▸ **RECORDED DATA**:

-- Opening Marker --

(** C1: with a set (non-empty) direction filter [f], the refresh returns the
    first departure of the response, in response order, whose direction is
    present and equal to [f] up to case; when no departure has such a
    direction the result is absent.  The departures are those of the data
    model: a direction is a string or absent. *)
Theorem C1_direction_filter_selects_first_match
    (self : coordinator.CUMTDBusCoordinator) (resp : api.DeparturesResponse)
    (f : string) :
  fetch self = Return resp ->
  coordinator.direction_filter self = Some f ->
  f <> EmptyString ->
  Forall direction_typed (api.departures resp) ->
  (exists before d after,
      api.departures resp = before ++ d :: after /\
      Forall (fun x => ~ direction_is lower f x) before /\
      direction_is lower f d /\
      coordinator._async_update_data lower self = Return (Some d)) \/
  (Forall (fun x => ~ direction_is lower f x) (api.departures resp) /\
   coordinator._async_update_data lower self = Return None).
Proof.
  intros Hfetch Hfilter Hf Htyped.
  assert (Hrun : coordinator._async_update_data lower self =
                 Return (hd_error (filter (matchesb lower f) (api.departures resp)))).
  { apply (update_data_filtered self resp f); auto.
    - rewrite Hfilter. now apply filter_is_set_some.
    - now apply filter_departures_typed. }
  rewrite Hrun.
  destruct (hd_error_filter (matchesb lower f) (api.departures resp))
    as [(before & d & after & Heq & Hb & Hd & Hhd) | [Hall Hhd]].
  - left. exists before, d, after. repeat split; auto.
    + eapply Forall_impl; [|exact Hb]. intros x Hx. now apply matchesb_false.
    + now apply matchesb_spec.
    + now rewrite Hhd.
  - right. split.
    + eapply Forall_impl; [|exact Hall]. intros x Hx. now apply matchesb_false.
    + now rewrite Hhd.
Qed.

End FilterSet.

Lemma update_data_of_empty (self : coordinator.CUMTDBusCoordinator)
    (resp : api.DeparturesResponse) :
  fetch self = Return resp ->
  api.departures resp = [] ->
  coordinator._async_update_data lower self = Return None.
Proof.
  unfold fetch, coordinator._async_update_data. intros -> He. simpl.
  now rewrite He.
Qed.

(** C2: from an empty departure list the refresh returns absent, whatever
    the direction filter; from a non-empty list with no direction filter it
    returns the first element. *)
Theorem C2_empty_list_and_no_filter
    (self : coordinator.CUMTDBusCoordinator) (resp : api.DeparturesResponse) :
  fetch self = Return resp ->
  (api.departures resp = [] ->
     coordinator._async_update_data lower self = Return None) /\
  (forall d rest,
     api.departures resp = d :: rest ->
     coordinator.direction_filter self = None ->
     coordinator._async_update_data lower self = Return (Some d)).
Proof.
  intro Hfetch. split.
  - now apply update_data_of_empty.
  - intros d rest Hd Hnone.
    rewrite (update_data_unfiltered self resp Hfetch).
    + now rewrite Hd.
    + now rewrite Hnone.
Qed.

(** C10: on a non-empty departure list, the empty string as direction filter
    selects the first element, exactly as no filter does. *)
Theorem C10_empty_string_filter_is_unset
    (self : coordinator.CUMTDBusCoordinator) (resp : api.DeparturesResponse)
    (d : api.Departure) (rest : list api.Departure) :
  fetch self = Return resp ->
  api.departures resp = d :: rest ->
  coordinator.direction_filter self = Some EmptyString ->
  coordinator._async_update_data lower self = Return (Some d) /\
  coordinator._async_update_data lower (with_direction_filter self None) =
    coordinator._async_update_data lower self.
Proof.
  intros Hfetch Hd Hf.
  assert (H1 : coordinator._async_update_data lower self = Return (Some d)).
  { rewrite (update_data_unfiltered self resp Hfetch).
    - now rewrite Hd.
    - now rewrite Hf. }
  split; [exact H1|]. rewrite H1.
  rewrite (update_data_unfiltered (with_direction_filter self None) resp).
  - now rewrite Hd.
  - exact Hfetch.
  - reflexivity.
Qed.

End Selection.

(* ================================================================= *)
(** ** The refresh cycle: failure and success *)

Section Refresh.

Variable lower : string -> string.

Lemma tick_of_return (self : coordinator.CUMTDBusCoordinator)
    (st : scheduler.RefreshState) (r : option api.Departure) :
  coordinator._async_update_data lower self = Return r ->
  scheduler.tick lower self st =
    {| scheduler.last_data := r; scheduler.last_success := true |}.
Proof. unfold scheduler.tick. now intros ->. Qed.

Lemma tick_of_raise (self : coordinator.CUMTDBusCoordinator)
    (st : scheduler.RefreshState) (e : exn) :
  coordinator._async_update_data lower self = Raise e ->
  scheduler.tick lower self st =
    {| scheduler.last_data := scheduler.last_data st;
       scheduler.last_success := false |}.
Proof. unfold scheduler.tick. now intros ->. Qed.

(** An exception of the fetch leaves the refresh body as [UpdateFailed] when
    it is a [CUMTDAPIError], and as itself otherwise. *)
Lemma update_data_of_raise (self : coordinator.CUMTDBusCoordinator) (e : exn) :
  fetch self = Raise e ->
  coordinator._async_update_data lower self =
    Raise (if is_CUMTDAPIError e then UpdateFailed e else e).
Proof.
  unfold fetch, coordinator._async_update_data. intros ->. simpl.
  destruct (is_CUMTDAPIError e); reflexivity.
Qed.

-- Closing Marker --

▸ **PROBLEM DESCRIPTION**: Whenever a line of the entries contains the string "absent", copy that line.

▸ **ANSWER SPACE**:
    direction the result is absent.  The departures are those of the data
    model: a direction is a string or absent. *)
(** C2: from an empty departure list the refresh returns absent, whatever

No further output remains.